Watching the second season of “Anne with an E” (Just “Anne” in Canada) with my kids. They love it. I am not happy with it. It is a travesty of the original.
The common observation is that it is darker than the books. That is not my problem. My problem is that it is so badly written. It shows no understanding of character, and especially of the original characters of the books. Plot turns often make no sense. It is often wildly historically inaccurate, although it claims this as something it worked especially hard at; historical authenticity. And it is prone to virtue signal, which is embarassing.

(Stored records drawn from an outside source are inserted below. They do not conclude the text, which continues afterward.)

(** X13: without a source version the target is compared with the
    version just before it. Let the source version be absent or the
    empty string. If the sort returns the strings it is given, the
    target version is found and is in the sorted version list at a
    position other than the first, then getPreviousVersion returns a
    stored row carrying the version that precedes the target in the
    sorted list, and the method returns the diff from the block
    versions of that row to those of the target. *)
Theorem compare_with_previous (sort : seq string -> Result (seq string))
    (prisma : PrismaResourceVersion) (blockService : BlockService)
    (given : option string) (target_ resource_ : string)
    (targetResourceVersion : ResourceVersion) (vs : seq string) :
  ~~ truthyString given ->
  sortedVersionsOf sort prisma resource_ = Ok vs ->
  vs =i [seq version r | r <- findMany prisma resource_] ->
  target_ \in vs -> 0 < index target_ vs ->
  findFirst prisma resource_ target_ = Value targetResourceVersion ->
  exists previous,
    [/\ getPreviousVersion sort prisma resource_ target_ = Ok (Value previous),
        previous \in findMany prisma resource_,
        version previous = nth EmptyString vs (index target_ vs).-1
      & compareResourceVersions sort prisma blockService
          (mkWhere given target_ resource_)
        = Ok (diffBlockVersions
                (getBlockVersionsByResourceVersions blockService
                   (rv_id previous))
                (getBlockVersionsByResourceVersions blockService
                   (rv_id targetResourceVersion)))].
Proof.
move=> falsy eqs sortE tin pos found.
have lt : (index target_ vs).-1 < size vs.
  by apply: leq_ltn_trans (leq_pred _) _; rewrite index_mem.
have: has (fun v => version v == nth EmptyString vs (index target_ vs).-1)
          (findMany prisma resource_).
  have := mem_nth EmptyString lt; rewrite sortE => /mapP [row rowin eqver].
  by apply/hasP; exists row => //; rewrite -eqver.
rewrite -truthy_arrayFind.
have := getPreviousVersion_sorted target_ eqs; rewrite tin pos /=.
case: (arrayFind _ _) => [||previous] // eqp _.
exists previous.
case: (getPreviousVersion_valueP eqp) => vs' eqs' [_ _ pin eqver].
have eqvs : vs' = vs by move: eqs'; rewrite eqs => -[].
rewrite eqvs in eqver; split=> //.
have eqsrc :=
  @sourceBlockVersionsOf_previous sort prisma blockService
    (mkWhere given target_ resource_) _ falsy eqp.
exact: (compareResourceVersions_found eqsrc found).
Qed.

Lemma compare_with_previous_witness :
  [/\ ~~ truthyString (Some EmptyString),
      sortedVersionsOf Semver.sort Example.prisma "r1"
        = Ok [:: "1.0.0"; "1.1.0"; "1.2.0"; "1.10.0"]%string,
      [:: "1.0.0"; "1.1.0"; "1.2.0"; "1.10.0"]%string
        =i [seq version r | r <- findMany Example.prisma "r1"],
      "1.10.0"%string \in [:: "1.0.0"; "1.1.0"; "1.2.0"; "1.10.0"]%string
      /\ 0 < index "1.10.0"%string
               [:: "1.0.0"; "1.1.0"; "1.2.0"; "1.10.0"]%string
    & findFirst Example.prisma "r1" "1.10.0" = Value Example.rv110]
  /\ compareResourceVersions Semver.sort Example.prisma Example.blockService
       (mkWhere (Some EmptyString) "1.10.0" "r1")
     = Ok (mkDiff [:: mkDiffBlock Example.a1 Example.a3;
                      mkDiffBlock Example.a2 Example.a3] [::] [::]).
Proof.
have eqs :
  sortedVersionsOf Semver.sort Example.prisma "r1"
  = Ok [:: "1.0.0"; "1.1.0"; "1.2.0"; "1.10.0"]%string.
  by vm_compute.
have sortE := Semver_sort_mem eqs.
split; first by split; [reflexivity | exact: eqs | exact: sortE
                       | split; reflexivity | reflexivity].
have [previous [eqp _ _ ->]] :=
  @compare_with_previous Semver.sort Example.prisma Example.blockService
    (Some EmptyString) "1.10.0" "r1" Example.rv110 _ erefl eqs sortE
    erefl erefl erefl.
have eqprev : previous = Example.rv12.
  have: getPreviousVersion Semver.sort Example.prisma "r1" "1.10.0"
        = Ok (Value Example.rv12) by vm_compute.
  by rewrite eqp => -[].
by rewrite eqprev.
Defined.

(* ===================================================================== *)
(*  validateVersion and create                                            *)
(* ===================================================================== *)

Lemma truthyString_nonempty (v : string) :
  truthyString (Some v) = (v != EmptyString).
Proof. by case: v. Qed.

Section CreationFacts.

Import Creation.

Variable ServiceTemplate : string.
Variable prisma : PrismaResourceVersion.
Variable services : Services.

(* validateVersion returns for a non-empty version that valid accepts
   and that is not stored for the resource, and throws otherwise. *)
Lemma validateVersion_raises (version_ resourceId_ : string) :
  raises (validateVersion prisma services version_ resourceId_)
  = ~~ [&& version_ != EmptyString, truthyString (valid services version_)
         & ~~ truthy (findFirst prisma resourceId_ version_)].
Proof.
rewrite /validateVersion truthyString_nonempty.
case: (version_ != _) => //=; case: (truthyString _) => //=.
by case: (truthy _).
Qed.

Lemma validateVersion_returns (version_ resourceId_ : string) :
  ~~ raises (validateVersion prisma services version_ resourceId_) ->
  validateVersion prisma services version_ resourceId_ = Ok tt.
Proof. by case: (validateVersion _ _ _ _) => [[]|]. Qed.

End CreationFacts.
(** * DIET classifier: label and tag indices, training guard, prediction decoding

    A shallow embedding of the parts of
    [rasa/nlu/classifiers/diet_classifier.py] that build the label and tag
    indices, check feature shapes, guard training and decode predictions,
    followed by the properties the specification states about them.

    Python values are modelled as follows: [Optional[Text]] is
    [option string], a [set] is a [gset], a [dict] with text keys is a
    [gmap string _], a [list] is a [list], a float is a rational, and a
    raised exception is the [Raise] branch of [Result]. *)

From Stdlib Require Import QArith.
From stdpp Require Import gmap strings list sorting pretty.

Set Warnings "-clear-no-such-hyp,-level-tolerance".

Local Open Scope string_scope.
Local Open Scope nat_scope.
Local Open Scope list_scope.

(** ** Exceptions *)

Inductive Exn :=
  | ValueError (msg : string)
  | TypeError (msg : string)
  | KeyError (key : string)
  | IndexError (msg : string)
  | AttributeError (msg : string).

Inductive Result (A : Type) :=
  | Ok (a : A)
  | Raise (e : Exn).
Arguments Ok {A} a.
Arguments Raise {A} e.

Global Instance Result_bind : MBind Result := λ A B k c,
  match c with
  | Ok a => k a
  | Raise e => Raise e
  end.
Global Instance Result_ret : MRet Result := λ A a, Ok a.
Global Instance Result_fmap : FMap Result := λ A B f c,
  match c with
  | Ok a => Ok (f a)
  | Raise e => Raise e
  end.

Definition is_Ok {A} (r : Result A) : Prop := ∃ a, r = Ok a.

Global Instance Exn_eq_dec : EqDecision Exn.
Proof. solve_decision. Defined.

Global Instance Result_eq_dec `{EqDecision A} : EqDecision (Result A).
Proof. solve_decision. Defined.

(** [d[key]] on a dictionary with text keys. *)
Definition getitem {A} (d : gmap string A) (key : string) : Result A :=
  match d !! key with
  | Some a => Ok a
  | None => Raise (KeyError key)
  end.

(** [l[i]] on a list, for [0 <= i]. *)
Definition getindex {A} (l : list A) (i : nat) : Result A :=
  match l !! i with
  | Some a => Ok a
  | None => Raise (IndexError "list index out of range")
  end.

(** [l[:n]] *)
Definition slice_to {A} (l : list A) (n : Z) : list A :=
  if (n <? 0)%Z then take (length l - Z.to_nat (- n)) l
  else take (Z.to_nat n) l.

(** [str(x)] for an [Optional[Text]] *)
Definition py_str (x : option string) : string := default "None" x.

(** ** The order of Python [str] values

    [sorted] compares [str] values code point by code point, which on
    strings of bytes is [String.leb]. *)

Definition str_le (s1 s2 : string) : Prop := String.leb s1 s2 = true.
Definition str_lt (s1 s2 : string) : Prop := String.ltb s1 s2 = true.

Global Instance str_le_dec : RelDecision str_le.
Proof. intros s1 s2. unfold str_le. apply _. Defined.

(** ** Python built-ins used by the index builders *)

(** [sorted(X)] on a set whose members are [str] once [None] is taken out. *)
Definition sorted (X : gset (option string)) : list string :=
  merge_sort str_le (omap id (elements X)).

(** [enumerate(l, start)] *)
Definition enumerate {A} (l : list A) (start : nat) : list (nat * A) :=
  imap (λ i x, (start + i, x)) l.

(** [{key: idx for idx, key in pairs}]: later pairs overwrite earlier ones. *)
Definition dict_comprehension (pairs : list (nat * string)) : gmap string nat :=
  foldl (λ d '(idx, key), <[key := idx]> d) ∅ pairs.

(** ** Sorting of score arrays *)

Definition Qltb (x y : Q) : bool := negb (Qle_bool y x).

(** [v[i]] for an index of [v] *)
Definition score (v : list Q) (i : nat) : Q := default 0%Q (v !! i).

(** [v.argsort()] is [numpy]'s, called with the default kind of sort, which
    is not stable: it returns the indices of [v] in an order in which the
    scores never decrease, and promises nothing about the order of indices
    whose scores are equal. [numpy] is not part of the file under study;
    [argsort] is a parameter of the development, taken with this contract
    and nothing more. *)
Class Numpy := {
  argsort : list Q → list nat;
  argsort_Permutation (v : list Q) : argsort v ≡ₚ seq 0 (length v);
  argsort_ascending (v : list Q) :
    StronglySorted (λ i j, (score v i <= score v j)%Q) (argsort v);
}.

(** Two sorts that meet the contract and differ on equal scores follow.
    The first is an insertion sort that moves an entry left past the
    entries strictly greater than it, so that indices with equal scores
    stay in increasing order: it lists two indices by score, and for equal
    scores by index. *)
Definition ranks_before (v : list Q) (a b : nat) : Prop :=
  (score v a < score v b)%Q ∨ ((score v a == score v b)%Q ∧ a < b).

Fixpoint insert_index (v : list Q) (i : nat) (l : list nat) : list nat :=
  match l with
  | [] => [i]
  | j :: l' =>
      if Qltb (score v i) (score v j) then i :: j :: l'
      else j :: insert_index v i l'
  end.

Definition insertion_argsort (v : list Q) : list nat :=
  foldl (λ l i, insert_index v i l) [] (seq 0 (length v)).

(** The second lists indices with equal scores in decreasing order: it is
    the first one run on the negated scores, read backwards. *)
Definition descending_ties_argsort (v : list Q) : list nat :=
  reverse (insertion_argsort (Qopp <$> v)).

Fixpoint insert_value (x : Q) (l : list Q) : list Q :=
  match l with
  | [] => [x]
  | y :: l' => if Qltb x y then x :: y :: l' else y :: insert_value x l'
  end.

(** [v.sort()]: the values in ascending order. Equal values are not told
    apart, so that the kind of sort plays no part; it is written as an
    insertion sort. *)
Definition np_sort (v : list Q) : list Q :=
  foldl (λ l x, insert_value x l) [] v.

(** [v[::-1].sort()]: the reversed view is sorted in place, which leaves
    [v] in descending order. *)
Definition sort_reversed_view (v : list Q) : list Q :=
  reverse (np_sort (reverse v)).

(** ** Constants imported from other modules of the package

    [rasa.shared.nlu.constants], [rasa.utils.tensorflow.constants] and
    [rasa.nlu.classifiers] are not part of the file under study; their
    constants are parameters of the development. *)

Class Constants := {
  TEXT : string;
  INTENT : string;
  INTENT_RESPONSE_KEY : string;
  ENTITIES : string;
  ENTITY_ATTRIBUTE_TYPE : string;
  ENTITY_ATTRIBUTE_ROLE : string;
  ENTITY_ATTRIBUTE_GROUP : string;
  NO_ENTITY_TAG : string;
  LABEL : string;
  IDS : string;
  SEQUENCE : string;
  SENTENCE : string;
  SEQUENCE_LENGTH : string;
  SOFTMAX : string;
  DIAGNOSTIC_DATA : string;
  LABEL_RANKING_LENGTH : Z;
}.

Definition SPARSE : string := "sparse".
Definition DENSE : string := "dense".

(** ** Values, messages and training data *)

Global Instance Q_eq_dec : EqDecision Q.
Proof. solve_decision. Defined.

(** A scalar stored in a result dictionary. *)
Inductive Atom :=
  | ANone
  | AStr (s : string)
  | AInt (z : Z)
  | AFloat (q : Q).

Global Instance Atom_eq_dec : EqDecision Atom.
Proof. solve_decision. Defined.

(** A dense array of numbers, by rows. *)
Definition ndarray : Type := list (list Q).

Definition flatten (a : ndarray) : list Q := concat a.

(** An entry of the dictionary a model predicts: an array, or for the
    diagnostic data a dictionary of arrays. *)
Inductive Prediction :=
  | tensor (a : ndarray)
  | tensor_dict (d : gmap string ndarray).

(** What a message stores under a property: a text, a dictionary (the
    intent label) or a list of dictionaries (intent ranking, entities). *)
Inductive Value :=
  | VStr (s : string)
  | VDict (d : gmap string Atom)
  | VList (l : list (gmap string Atom)).

(** A message: the properties set on it, and the diagnostic data that
    components attach under their own name. *)
Record Message := mkMessage {
  data : gmap string Value;
  diagnostic_data : gmap string Prediction;
}.

(** [message.get(prop)] for a property that holds a text, such as the
    intent of a training example ([Optional[Text]]). *)
Definition get_text (message : Message) (prop : string) : option string :=
  match data message !! prop with
  | Some (VStr s) => Some s
  | _ => None
  end.

(** [message.get(prop, [])] for a property that holds a list of dictionaries. *)
Definition get_list (message : Message) (prop : string) : list (gmap string Atom) :=
  match data message !! prop with
  | Some (VList l) => l
  | _ => []
  end.

(** [message.set(prop, info)] *)
Definition set (message : Message) (prop : string) (info : Value) : Message :=
  {| data := <[prop := info]> (data message);
     diagnostic_data := diagnostic_data message |}.

(** [message.add_diagnostic_data(origin, data)] *)
Definition add_diagnostic_data
    (message : Message) (origin : string) (d : Prediction) : Message :=
  {| data := data message;
     diagnostic_data := <[origin := d]> (diagnostic_data message) |}.
(** Two orders a database may choose among rows of one [createdAt]. *)
Definition as_stored (_ : Articles.Row) : Z := 0.

Definition by_title_length (r : Articles.Row) : Z :=
  Z.of_nat (String.length (Articles.title r)).

(** Two articles of one author saved in the same millisecond. *)
Definition twins : list Articles.Row :=
  [ Articles.mkRow "news-x" "Long headline" "The longer of the two."
                   "Politics" "Published" "author-1" 7000 None;
    Articles.mkRow "news-y" "Short" "The shorter of the two."
                   "Politics" "Published" "author-1" 7000 None ].

(** The choice of the database in the query for each page. *)
Definition page_orders (p : nat) : Articles.Row -> Z :=
  if Nat.even p then as_stored else by_title_length.

(** A stand-in for the table's [contains]: the part opens the text. *)
Definition opens_with (text part : string) : bool := String.prefix part text.

(** A stand-in for [jwt.sign] and [jwt.verify] that knows two tokens. *)
Definition sign (c : AuthMiddleware.Claims) : string :=
  String.append "token-" (AuthMiddleware.sub c).

Definition verify (token : string) : option AuthMiddleware.Claims :=
  if String.eqb token "token-author-1"
  then Some (AuthMiddleware.mkClaims "author-1" "author")
  else if String.eqb token "token-reader-7"
  then Some (AuthMiddleware.mkClaims "reader-7" "reader")
  else None.

(** Stand-ins for [bcrypt.hash] and [bcrypt.compare]. *)
Definition hash (p : string) : string := String.append "hashed:" p.

Definition compare (p h : string) : bool := String.eqb (hash p) h.

Definition users : list Accounts.Account :=
  [ Accounts.mkAccount "author-1" "Ada" "ada@example.org" (hash "Secret#123")
                       "author" 100 ].

Definition newcomer : Accounts.SignupInput :=
  Accounts.mkSignup "Bo" "bo@example.org" "Passw0rd!" "reader".

(** A stand-in for the library's message on a value outside an enum. *)
Definition invalid_value (value : string) : string :=
  String.append "Invalid enum value: " value.

(** A table of one article as the routes store it, and a body for
    another. *)
Definition desk : list Articles.Row :=
  [ Articles.mkRow "news-a" "Budget vote"
      "The council passed the budget after a debate of nine hours."
      "Politics" "Published" "author-1" 1000 None ].

Definition floods : ArticleSchemas.ArticleBody :=
  ArticleSchemas.mkArticleBody
    (Some "Floods"%string)
    (Some "The river rose overnight and the lower town was cleared."%string)
    (Some "Weather"%string) None.

Definition three_reads : list (Request * Z) :=
  [ (Samples.reader_request, 1000); (Samples.reader_request, 5000); (Samples.reader_request, 12000) ].
End Newsroom.

(** * Properties *)

(** ** Read tracking *)
Section ReadTrackingFacts.
Implicit Types (st : State) (req : Request) (now t : Z) (m : gmap string Z).

Lemma admits_spec (lastRead : option Z) now :
  lastRead ≠ Some 0 ->
  admits lastRead now = true <->
  lastRead = None \/ exists t, lastRead = Some t /\ 10000 < now - t.
Proof.
  intros Hnz. unfold admits, not_lastRead, READ_RATE_LIMIT_MS.
  destruct lastRead as [t|]; simpl.
  - assert (t ≠ 0) as Ht by congruence.
    apply Z.eqb_neq in Ht. rewrite Ht. simpl. rewrite Z.ltb_lt.
    split.
    + intros H. right. exists t. auto.
    + intros [H | (t' & Heq & H)]; [discriminate | congruence].
  - split; auto.
Qed.

Lemma cleanup_lookup now m (k : string) :
  cleanup now m !! k =
    if 10000 <? Z.of_nat (size m)
    then match m !! k with
         | Some t => if decide (t < now - 10000) then None else Some t
         | None => None
         end
    else m !! k.
Proof.
  unfold cleanup, READ_RATE_LIMIT_MS.
  destruct (10000 <? Z.of_nat (size m)); [| reflexivity].
  destruct (m !! k) as [t|] eqn:Hk.
  - destruct (decide (t < now - 10000)) as [Hlt | Hge].
    + apply map_lookup_filter_None. right. intros x Hx.
      rewrite Hk in Hx. injection Hx as <-. simpl. tauto.
    + apply map_lookup_filter_Some. split; [exact Hk | exact Hge].
  - apply map_lookup_filter_None. left. exact Hk.
Qed.

Lemma cleanup_keeps_recent now m (k : string) t :
  m !! k = Some t -> now - 10000 <= t -> cleanup now m !! k = Some t.
Proof.
  intros Hk Ht. rewrite cleanup_lookup, Hk.
  destruct (10000 <? Z.of_nat (size m)); [| reflexivity].
  destruct (decide (t < now - 10000)); [lia | reflexivity].
Qed.

Lemma gate_admitted st req now :
  admits (readRateLimit st !! key_of req) now = true ->
  gate st req now =
    (true, mkState (<[key_of req := now]> (readRateLimit st))
                   (readLogCreates st ++ [(params_id req, or_null (req_userId req))])).
Proof. intros H. unfold gate. cbv zeta. rewrite H. reflexivity. Qed.

Lemma gate_dropped st req now :
  admits (readRateLimit st !! key_of req) now = false ->
  gate st req now = (false, st).
Proof. intros H. unfold gate. cbv zeta. rewrite H. reflexivity. Qed.

Lemma trackRead_admitted st req now :
  admits (readRateLimit st !! key_of req) now = true ->
  fst (trackRead st req now) = true /\
  readRateLimit (snd (trackRead st req now)) !! key_of req = Some now /\
  readLogCreates (snd (trackRead st req now)) =
    readLogCreates st ++ [(params_id req, or_null (req_userId req))].
Proof.
  intros H. unfold trackRead. rewrite (gate_admitted _ _ _ H). simpl.
  split; [reflexivity |]. split; [| reflexivity].
  apply cleanup_keeps_recent; [apply lookup_insert_eq | lia].
Qed.

Lemma trackRead_dropped st req now :
  admits (readRateLimit st !! key_of req) now = false ->
  fst (trackRead st req now) = false /\
  readRateLimit (snd (trackRead st req now)) !! key_of req =
    readRateLimit st !! key_of req /\
  readLogCreates (snd (trackRead st req now)) = readLogCreates st.
Proof.
  intros H. unfold trackRead. rewrite (gate_dropped _ _ _ H). simpl.
  split; [reflexivity |]. split; [| reflexivity].
  unfold admits, not_lastRead, READ_RATE_LIMIT_MS in H.
  destruct (readRateLimit st !! key_of req) as [t|] eqn:Hk; [| discriminate].
  apply orb_false_iff in H as [_ H]. apply Z.ltb_ge in H.
  apply cleanup_keeps_recent; [exact Hk | lia].
Qed.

It regularly has characters do things without any good motive. Characters just fly of the handle, when it is useful to introduce some plot complication, without motivation and often out of character. In episode 4 (I think), they have a brothel madame toss one of her girls in the street, literally, in front of our heroes, just as the latter is about to give birth. Leave aside the stereotypical, melodramatic situation: where's the sensitivity to character? Right, so people are all black or all white, and the madame must be one of the bad ones, right? More than a bit hamfisted. The more so since there is, by comparison, no hint that the prostitute herself might bear any moral responsibility for anything. Trite and uninsightful as this is, this is not the worst. It is the absolute lack of suitable motivation. Narratively, why would any madame throw a girl out just as her water breaks, as opposed to once she has become visibly pregnant? It makes no narrative sense. And would the prostutite reallty have had no prior warning, so that she was unable to make any other arrangements?
Meantime, back in Avonlea, two grifters living at Green Gables have a falling out. One wants to take the money they've swindled out of just about everyone in town, the other wants to stay and use it to buy some land and set down roots.
What? So his neighbours are just going to forget all about his swindling their money?
And really, how plausible was it as a plot point in the first place to have everyone in Avolea give their money to a stranger for the sake of getting some supposed assessment of gold prospects on their lands? It's trite and implausible, surely. Even if there were gold, or likely to be gold, would the landowner really pay to find out, as opposed to some mining company doing so?
The series prides itself on being historically accurate—indeed, it claims this as one of its distinguishing features, in comparison to previous productions. Yet in a recent episode, it shows the young French Canadian farmhand, “Jerry,” offered alcohol, and refusing it, explaining, “We never drink at home. We're Catholic.”
Eh? Even given original invincible ignorance, shouldn't the writer or the show have checked whether abstinence from alcohol was indeed a Catholic practice? Would it have been so hard to Google it?
Another episode shows a scruffy, deperately poor Jewish pedlar who says he is from Germany, but had to leave because life is so difficult for Jews there. But this is happening in the last years of the nineteenth century. Jews in Germany at the time were fully enfranchised and, on average, better off and better educated than the general population. Jews from other lands were moving to Germany as a result. It is because of Jewish success and prosperity that Adolf Hitler's anti-Semitism in the Twenties and Thirties stuck. Jews were provoking envy and suspicion with their growing power. They were supposedly in control of banking and so forth. Hardly impoverished pedlars with big scruffy beards. This guy came straight out of some stereotype factory, from someone whose knowledge of European Jewry came entirely from Fiddler on the Roof.
The point of the character's appearance is apparently only to virtue signal. It shows the poor foreigner as generous, first, and then demonstrates Mirilla's racism, as she chases him off her property. Trashing Mirilla's character, in the process; another arbitrary and motiveless act. Predictably, in the series, any identifiable character who is non-white, non-Anglo, or an immigrant is entirely good. Anyone who is white, Anglo, and non-immigrant (Brits and Americans do not count here as immigrants; in fact, it is good and righteous to bash Brits or Americans) is basically bad and stupid. You can read anyone's character at a glance.
That's called racism.
Anne's character is also repeatedly violated: something especially vile for a character who has become so generally beloved. It is all like those illustrations of Mickey Mouse and Minne performing sex acts. Bad luck for her: she is white and Anglo, after all. Here, Anne has no consideration for the feelings of others. She frequently acts like a spoiled child, completely out of character for an abused orphan. She is shown exploding in anger towards the Francophone farmhand, Jerry, for example, who is a sympathetic character who has done nothing to her—as though only her feelings matter. And she is shown first opening and reading Matthew's mail, then, discovering he is getting letters from an old flame, writing love letters back to her in his name.
This is the sort of thing only a confirmed narcissist would do. It refuses to acknowedge either Matthew or his female correspondent as real human beings, with the right to exist as separate and apart from Anne's own fantasies. It shows callous disregard for their feelings. There is no way Lucy Maud Montgomery's Anne Shirley would do such a thing. And worse, when this Anne does it, the series itself seems to show no understanding of how morally wrong and cruel it is.
Another really annoying addition is an amaterish computer-generated fox that keeps appearing as Anne's bush soul. This is gritty realism?
The good news is, perhaps it will at least inspire kids to read the books.